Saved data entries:
================

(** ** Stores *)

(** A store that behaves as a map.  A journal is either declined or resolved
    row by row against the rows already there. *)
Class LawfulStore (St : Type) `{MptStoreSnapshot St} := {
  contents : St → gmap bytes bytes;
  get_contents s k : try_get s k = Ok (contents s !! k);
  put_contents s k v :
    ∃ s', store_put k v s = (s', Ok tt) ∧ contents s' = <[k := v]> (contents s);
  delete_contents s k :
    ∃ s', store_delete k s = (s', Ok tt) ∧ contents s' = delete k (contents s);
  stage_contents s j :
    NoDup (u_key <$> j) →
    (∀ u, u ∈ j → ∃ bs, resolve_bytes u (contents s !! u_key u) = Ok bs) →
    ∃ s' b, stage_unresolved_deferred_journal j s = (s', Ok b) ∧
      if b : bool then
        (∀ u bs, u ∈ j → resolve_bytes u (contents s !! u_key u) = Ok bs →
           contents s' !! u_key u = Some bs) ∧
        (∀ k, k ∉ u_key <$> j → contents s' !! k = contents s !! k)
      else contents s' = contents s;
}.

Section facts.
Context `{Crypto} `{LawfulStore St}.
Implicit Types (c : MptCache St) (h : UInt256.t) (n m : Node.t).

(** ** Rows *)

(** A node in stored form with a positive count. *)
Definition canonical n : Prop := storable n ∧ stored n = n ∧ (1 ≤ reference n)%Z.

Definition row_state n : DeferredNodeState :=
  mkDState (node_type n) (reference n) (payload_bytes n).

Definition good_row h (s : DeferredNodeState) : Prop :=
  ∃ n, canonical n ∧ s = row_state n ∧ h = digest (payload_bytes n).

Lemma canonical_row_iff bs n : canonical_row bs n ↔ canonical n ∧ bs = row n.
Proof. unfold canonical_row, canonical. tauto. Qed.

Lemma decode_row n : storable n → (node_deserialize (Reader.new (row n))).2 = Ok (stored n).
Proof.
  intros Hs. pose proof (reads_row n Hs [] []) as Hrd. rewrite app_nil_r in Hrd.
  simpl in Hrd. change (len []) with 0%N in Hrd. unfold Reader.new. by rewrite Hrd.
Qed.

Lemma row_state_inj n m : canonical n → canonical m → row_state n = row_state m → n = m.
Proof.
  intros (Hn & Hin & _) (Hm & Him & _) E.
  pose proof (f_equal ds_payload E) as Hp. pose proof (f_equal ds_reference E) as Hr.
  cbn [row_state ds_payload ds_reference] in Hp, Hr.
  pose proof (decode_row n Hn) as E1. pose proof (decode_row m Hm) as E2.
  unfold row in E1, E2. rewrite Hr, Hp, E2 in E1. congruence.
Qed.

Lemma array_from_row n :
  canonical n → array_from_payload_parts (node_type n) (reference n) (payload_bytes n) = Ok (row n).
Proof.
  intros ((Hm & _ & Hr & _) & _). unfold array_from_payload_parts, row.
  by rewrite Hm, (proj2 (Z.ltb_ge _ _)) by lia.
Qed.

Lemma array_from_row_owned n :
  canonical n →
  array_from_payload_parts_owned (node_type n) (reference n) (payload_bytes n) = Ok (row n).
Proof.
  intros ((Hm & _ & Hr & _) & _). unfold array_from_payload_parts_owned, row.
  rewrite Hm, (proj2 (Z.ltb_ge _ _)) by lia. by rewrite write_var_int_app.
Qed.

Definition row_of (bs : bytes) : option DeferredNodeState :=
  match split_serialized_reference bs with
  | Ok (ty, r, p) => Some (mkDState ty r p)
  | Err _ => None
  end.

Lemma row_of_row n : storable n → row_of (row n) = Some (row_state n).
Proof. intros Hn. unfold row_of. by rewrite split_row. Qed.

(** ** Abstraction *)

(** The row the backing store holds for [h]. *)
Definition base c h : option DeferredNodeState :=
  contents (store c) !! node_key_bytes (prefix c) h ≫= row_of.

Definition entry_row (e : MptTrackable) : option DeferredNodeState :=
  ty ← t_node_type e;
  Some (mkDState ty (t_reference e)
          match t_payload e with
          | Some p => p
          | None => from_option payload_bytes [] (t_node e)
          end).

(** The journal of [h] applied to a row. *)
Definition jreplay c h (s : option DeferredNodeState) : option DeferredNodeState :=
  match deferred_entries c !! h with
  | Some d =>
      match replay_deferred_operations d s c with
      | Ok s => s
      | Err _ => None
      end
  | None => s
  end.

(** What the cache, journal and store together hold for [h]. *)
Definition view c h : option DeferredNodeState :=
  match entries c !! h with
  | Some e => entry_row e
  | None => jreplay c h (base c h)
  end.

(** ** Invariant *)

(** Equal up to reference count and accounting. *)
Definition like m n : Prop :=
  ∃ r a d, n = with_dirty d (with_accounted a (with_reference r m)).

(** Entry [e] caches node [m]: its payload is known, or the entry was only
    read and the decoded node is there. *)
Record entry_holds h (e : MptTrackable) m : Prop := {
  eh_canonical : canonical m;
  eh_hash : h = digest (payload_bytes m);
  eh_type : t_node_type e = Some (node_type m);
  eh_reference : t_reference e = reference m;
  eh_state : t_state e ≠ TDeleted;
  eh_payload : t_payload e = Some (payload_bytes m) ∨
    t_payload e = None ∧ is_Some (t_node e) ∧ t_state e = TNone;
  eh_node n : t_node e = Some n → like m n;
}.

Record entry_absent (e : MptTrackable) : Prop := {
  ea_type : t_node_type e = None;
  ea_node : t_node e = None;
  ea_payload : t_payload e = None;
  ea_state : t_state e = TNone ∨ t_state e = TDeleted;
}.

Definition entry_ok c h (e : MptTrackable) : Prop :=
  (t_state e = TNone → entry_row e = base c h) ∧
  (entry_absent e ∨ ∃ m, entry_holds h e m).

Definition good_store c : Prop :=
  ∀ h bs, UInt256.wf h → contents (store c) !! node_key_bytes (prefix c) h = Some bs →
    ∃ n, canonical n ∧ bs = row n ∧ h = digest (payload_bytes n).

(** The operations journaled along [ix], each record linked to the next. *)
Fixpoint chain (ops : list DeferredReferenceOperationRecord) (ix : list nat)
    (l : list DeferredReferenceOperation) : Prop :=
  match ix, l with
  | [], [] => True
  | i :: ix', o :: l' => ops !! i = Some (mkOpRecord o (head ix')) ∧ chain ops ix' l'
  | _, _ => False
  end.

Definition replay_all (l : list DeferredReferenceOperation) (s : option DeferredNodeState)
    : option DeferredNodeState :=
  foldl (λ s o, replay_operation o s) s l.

================

— Task item —
Reply with one number, the count of lines in the data that contain "like".

— Output for this exercise —
2